■ **Stored data entries**
========================

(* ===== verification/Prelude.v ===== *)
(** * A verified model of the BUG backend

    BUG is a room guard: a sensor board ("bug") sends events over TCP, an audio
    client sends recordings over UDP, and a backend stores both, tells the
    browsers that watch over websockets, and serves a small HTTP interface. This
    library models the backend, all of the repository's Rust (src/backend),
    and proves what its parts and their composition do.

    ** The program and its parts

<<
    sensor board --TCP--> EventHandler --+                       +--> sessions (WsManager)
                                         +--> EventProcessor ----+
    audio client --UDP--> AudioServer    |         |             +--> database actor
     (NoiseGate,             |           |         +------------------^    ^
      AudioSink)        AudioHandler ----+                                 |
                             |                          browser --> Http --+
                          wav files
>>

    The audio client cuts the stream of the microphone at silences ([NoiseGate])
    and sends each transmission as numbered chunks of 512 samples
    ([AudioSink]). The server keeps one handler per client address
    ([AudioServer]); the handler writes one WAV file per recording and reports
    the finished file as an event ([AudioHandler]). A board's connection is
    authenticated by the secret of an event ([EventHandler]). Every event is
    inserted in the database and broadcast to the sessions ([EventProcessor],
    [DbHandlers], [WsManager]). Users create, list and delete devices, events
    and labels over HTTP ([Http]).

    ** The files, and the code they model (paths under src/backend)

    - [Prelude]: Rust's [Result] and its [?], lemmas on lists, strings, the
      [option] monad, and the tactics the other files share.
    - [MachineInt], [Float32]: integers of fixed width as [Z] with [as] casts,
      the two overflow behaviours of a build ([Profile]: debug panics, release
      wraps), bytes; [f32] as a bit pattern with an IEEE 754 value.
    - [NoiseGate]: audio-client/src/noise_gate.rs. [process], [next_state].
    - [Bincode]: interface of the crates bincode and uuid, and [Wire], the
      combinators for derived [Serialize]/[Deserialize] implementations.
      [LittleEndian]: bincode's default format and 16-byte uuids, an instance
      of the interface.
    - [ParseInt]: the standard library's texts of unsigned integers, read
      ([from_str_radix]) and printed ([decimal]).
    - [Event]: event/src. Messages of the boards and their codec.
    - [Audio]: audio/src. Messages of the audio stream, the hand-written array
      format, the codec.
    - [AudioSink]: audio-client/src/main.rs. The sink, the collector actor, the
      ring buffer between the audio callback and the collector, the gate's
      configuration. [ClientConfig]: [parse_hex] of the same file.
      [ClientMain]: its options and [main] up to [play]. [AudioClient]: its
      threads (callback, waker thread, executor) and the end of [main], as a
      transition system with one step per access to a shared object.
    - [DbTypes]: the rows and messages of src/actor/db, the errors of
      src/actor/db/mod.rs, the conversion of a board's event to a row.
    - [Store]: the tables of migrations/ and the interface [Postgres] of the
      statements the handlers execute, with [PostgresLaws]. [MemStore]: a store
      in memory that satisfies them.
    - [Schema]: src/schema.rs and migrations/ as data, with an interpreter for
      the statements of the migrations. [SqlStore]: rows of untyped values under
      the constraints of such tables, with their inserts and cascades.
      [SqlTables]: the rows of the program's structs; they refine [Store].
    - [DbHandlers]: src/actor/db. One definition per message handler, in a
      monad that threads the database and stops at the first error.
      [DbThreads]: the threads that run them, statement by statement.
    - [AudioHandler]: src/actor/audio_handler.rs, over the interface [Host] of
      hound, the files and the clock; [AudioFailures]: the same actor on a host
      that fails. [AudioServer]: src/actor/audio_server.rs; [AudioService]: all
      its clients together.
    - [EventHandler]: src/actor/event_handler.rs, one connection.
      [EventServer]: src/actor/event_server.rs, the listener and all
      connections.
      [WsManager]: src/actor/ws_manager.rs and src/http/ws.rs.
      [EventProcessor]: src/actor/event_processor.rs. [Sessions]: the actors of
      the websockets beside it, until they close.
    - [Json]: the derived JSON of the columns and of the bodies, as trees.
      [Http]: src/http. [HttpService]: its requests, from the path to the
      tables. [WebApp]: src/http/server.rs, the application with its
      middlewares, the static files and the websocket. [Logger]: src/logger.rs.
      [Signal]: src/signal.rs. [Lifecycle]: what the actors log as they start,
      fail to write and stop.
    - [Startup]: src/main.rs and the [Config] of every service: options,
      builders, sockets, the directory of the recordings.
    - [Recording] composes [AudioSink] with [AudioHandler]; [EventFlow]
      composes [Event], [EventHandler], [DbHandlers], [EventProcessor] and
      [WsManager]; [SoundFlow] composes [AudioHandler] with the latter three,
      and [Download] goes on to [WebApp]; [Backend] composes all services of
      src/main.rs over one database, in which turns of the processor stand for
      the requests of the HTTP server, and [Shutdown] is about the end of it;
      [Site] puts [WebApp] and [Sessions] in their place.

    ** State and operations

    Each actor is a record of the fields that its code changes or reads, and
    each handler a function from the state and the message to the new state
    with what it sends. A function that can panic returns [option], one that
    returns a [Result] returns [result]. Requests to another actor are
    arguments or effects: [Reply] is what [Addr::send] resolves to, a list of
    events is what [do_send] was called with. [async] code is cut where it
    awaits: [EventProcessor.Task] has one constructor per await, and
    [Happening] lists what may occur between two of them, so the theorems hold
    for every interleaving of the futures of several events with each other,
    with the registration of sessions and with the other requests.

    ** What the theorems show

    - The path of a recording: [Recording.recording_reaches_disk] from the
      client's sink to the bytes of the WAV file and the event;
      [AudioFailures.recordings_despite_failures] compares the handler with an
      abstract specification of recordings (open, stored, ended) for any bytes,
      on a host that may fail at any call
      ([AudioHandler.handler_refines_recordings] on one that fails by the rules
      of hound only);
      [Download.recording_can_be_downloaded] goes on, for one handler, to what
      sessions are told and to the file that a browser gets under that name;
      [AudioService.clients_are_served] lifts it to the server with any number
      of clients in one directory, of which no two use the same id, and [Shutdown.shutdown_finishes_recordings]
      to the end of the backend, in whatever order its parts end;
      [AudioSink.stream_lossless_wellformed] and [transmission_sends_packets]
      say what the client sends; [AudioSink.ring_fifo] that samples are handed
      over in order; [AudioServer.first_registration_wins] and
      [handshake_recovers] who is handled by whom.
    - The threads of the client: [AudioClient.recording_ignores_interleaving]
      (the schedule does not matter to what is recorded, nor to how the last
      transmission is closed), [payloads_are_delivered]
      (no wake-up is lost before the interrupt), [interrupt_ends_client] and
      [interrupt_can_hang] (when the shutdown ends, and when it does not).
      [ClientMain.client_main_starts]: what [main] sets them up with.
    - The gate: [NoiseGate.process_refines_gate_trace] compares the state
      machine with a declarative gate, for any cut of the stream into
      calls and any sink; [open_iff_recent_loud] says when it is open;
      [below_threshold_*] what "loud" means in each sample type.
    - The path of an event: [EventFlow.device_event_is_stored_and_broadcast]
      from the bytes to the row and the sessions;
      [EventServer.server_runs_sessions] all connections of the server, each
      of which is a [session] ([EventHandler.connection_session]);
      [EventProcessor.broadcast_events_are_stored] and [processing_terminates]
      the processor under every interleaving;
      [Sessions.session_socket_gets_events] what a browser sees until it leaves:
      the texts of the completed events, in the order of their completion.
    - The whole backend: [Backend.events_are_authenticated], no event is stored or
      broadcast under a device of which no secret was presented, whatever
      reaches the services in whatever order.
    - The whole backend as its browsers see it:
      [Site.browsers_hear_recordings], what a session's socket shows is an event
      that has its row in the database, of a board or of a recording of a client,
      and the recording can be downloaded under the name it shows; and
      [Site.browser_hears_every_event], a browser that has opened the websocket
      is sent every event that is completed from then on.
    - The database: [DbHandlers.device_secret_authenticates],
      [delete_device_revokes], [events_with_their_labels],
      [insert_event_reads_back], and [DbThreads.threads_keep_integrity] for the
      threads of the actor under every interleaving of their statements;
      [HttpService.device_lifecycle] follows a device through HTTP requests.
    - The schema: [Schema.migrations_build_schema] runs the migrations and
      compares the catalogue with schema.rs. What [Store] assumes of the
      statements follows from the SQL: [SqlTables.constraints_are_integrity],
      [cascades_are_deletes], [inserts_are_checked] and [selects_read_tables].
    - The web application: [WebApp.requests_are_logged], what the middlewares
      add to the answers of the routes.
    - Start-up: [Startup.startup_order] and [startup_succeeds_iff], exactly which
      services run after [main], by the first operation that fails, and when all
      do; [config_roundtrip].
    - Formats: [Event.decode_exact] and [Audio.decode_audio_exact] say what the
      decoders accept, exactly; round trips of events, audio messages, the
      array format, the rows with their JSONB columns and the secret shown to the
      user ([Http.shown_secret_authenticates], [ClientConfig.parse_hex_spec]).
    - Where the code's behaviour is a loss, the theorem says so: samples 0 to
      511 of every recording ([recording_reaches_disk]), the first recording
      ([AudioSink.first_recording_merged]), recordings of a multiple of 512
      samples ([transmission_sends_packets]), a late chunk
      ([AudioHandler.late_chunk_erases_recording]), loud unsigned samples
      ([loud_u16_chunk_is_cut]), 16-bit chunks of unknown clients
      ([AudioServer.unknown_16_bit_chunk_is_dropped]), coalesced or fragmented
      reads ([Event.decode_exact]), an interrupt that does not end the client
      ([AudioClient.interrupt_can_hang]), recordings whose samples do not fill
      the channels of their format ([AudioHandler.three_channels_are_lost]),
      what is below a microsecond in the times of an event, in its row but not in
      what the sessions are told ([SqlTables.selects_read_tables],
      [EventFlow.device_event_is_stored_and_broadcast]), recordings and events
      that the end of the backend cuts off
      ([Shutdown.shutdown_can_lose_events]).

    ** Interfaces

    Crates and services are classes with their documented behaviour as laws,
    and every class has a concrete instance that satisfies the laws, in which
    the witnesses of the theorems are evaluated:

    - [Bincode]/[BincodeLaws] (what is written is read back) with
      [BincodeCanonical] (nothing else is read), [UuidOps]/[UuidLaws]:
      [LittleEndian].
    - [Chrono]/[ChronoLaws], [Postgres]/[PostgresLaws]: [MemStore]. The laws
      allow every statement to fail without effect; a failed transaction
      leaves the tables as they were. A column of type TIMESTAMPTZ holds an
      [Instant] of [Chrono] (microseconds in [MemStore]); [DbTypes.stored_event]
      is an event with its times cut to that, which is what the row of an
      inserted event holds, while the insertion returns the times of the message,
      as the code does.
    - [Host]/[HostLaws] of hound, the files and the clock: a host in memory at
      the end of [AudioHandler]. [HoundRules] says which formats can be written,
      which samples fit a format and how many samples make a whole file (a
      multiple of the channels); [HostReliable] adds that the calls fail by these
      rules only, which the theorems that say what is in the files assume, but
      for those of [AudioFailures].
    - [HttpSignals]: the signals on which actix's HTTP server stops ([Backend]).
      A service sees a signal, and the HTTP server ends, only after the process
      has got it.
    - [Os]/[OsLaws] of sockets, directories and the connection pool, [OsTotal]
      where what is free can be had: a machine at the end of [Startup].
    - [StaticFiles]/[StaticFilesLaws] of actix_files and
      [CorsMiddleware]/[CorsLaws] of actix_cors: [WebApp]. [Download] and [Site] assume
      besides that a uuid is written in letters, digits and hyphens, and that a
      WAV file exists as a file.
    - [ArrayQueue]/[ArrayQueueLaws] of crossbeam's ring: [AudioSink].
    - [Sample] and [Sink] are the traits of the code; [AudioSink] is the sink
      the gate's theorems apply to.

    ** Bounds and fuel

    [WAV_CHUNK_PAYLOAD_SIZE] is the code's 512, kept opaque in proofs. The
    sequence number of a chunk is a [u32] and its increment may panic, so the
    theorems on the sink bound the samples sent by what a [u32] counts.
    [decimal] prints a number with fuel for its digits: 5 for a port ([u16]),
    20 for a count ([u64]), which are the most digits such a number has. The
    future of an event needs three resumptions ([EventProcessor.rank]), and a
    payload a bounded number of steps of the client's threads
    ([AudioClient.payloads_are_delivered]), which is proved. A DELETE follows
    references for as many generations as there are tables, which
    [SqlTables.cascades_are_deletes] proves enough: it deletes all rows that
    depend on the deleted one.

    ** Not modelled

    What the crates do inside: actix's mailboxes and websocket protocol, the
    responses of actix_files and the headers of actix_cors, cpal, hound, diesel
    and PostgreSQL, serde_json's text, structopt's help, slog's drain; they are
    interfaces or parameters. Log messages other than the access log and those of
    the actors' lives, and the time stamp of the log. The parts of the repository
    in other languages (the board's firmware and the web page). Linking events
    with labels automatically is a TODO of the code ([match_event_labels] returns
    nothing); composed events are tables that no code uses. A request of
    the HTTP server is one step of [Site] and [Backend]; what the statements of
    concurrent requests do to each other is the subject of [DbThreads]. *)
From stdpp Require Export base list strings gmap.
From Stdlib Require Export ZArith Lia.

========================

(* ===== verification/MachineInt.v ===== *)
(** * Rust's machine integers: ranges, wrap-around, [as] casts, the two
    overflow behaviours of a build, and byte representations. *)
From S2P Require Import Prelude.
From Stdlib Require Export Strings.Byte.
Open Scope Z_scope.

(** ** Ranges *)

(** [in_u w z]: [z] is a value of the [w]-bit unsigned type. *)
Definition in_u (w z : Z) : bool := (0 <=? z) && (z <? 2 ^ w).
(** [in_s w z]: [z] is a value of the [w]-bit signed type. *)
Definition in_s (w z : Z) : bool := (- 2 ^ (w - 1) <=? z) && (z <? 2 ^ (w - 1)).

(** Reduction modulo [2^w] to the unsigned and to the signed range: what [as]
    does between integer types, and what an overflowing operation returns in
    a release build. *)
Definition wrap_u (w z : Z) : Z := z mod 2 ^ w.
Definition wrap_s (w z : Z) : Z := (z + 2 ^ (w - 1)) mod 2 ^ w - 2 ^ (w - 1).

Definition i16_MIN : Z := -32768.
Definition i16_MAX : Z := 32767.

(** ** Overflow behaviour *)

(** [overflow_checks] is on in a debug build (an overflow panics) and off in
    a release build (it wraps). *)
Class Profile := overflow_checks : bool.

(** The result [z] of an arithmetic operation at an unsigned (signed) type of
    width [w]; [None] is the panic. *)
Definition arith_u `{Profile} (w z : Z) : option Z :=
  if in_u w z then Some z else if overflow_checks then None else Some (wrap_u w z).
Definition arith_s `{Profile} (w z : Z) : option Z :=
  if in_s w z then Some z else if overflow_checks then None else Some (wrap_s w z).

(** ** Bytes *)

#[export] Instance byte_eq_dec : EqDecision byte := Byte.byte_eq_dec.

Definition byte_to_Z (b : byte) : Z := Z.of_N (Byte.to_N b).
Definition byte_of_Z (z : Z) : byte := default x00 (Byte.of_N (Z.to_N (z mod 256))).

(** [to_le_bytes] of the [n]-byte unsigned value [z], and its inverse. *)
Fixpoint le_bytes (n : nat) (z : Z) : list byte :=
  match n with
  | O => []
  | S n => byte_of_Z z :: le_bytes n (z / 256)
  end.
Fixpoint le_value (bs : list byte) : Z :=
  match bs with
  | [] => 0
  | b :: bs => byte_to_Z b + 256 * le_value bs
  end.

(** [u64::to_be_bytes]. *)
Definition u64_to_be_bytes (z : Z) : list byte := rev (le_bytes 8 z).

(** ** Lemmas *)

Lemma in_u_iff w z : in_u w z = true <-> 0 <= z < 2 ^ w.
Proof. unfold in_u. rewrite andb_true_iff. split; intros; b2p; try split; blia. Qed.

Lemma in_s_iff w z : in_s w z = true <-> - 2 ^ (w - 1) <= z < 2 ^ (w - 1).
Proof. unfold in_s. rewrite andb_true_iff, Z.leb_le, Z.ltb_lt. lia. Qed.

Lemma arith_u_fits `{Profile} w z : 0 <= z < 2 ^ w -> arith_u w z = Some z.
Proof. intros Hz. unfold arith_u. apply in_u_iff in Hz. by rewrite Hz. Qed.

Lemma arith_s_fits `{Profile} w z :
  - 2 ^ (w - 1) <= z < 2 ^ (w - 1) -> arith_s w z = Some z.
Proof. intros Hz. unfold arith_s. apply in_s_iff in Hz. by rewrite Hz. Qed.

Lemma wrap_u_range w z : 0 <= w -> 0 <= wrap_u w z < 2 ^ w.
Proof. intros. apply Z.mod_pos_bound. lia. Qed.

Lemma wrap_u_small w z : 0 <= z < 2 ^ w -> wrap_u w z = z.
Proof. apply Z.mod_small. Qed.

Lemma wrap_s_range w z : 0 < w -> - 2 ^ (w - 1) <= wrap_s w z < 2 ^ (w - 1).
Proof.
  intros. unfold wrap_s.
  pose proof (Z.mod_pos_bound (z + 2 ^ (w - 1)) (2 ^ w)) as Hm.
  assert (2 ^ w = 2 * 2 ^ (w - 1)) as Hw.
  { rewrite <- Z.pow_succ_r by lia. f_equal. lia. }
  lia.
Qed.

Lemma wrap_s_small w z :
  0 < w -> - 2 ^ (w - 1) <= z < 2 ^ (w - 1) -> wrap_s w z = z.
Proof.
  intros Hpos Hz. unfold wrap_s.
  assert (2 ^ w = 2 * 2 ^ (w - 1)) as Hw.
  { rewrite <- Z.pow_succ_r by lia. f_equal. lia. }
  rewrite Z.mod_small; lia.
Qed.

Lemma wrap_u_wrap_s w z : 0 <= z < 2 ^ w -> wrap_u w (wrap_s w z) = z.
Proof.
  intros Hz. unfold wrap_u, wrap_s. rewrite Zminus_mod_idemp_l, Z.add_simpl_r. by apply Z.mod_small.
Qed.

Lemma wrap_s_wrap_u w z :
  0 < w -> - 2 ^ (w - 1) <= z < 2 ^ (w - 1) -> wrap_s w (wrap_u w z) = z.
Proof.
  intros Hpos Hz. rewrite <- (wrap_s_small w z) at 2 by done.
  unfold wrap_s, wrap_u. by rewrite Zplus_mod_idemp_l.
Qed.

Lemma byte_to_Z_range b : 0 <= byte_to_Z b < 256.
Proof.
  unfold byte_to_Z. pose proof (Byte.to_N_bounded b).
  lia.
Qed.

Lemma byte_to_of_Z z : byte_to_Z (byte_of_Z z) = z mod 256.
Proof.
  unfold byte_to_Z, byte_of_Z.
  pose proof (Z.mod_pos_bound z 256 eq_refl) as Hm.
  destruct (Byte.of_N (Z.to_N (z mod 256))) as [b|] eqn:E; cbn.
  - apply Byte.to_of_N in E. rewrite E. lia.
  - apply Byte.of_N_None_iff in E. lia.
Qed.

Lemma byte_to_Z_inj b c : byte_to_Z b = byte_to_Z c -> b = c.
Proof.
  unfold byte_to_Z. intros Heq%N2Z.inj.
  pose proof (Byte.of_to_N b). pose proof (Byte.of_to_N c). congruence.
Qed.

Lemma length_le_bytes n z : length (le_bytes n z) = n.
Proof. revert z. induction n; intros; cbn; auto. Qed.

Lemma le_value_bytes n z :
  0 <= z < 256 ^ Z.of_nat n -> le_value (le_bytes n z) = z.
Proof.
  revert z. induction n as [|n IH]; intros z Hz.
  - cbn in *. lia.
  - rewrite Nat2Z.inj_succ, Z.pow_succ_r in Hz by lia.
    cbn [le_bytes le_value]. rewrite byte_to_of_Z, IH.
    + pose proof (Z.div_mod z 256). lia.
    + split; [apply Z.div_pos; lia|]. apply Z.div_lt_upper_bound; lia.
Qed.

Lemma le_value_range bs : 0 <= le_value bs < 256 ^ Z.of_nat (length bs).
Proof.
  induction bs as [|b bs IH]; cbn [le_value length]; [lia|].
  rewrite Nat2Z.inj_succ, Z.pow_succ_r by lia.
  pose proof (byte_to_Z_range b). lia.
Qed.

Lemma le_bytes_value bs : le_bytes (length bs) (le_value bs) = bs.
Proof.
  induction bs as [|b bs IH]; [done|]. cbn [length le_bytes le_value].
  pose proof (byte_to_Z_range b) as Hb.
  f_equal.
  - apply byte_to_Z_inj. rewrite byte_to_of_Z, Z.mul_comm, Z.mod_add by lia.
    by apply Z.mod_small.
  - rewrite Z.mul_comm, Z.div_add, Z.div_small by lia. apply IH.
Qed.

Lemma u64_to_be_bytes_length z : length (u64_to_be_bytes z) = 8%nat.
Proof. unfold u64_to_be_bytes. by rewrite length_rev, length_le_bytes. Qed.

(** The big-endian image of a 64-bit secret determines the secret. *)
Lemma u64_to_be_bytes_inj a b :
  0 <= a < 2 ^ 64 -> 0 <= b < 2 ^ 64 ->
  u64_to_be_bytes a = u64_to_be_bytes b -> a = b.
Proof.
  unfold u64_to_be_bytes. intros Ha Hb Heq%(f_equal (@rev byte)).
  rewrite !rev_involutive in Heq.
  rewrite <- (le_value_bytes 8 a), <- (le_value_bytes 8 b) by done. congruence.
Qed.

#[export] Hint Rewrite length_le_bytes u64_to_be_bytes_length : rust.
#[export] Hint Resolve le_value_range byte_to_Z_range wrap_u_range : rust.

========================

Filter the entries down to the lines with the word "HttpService" in them, and copy those lines.

      [Http]: src/http. [HttpService]: its requests, from the path to the
      [HttpService.device_lifecycle] follows a device through HTTP requests.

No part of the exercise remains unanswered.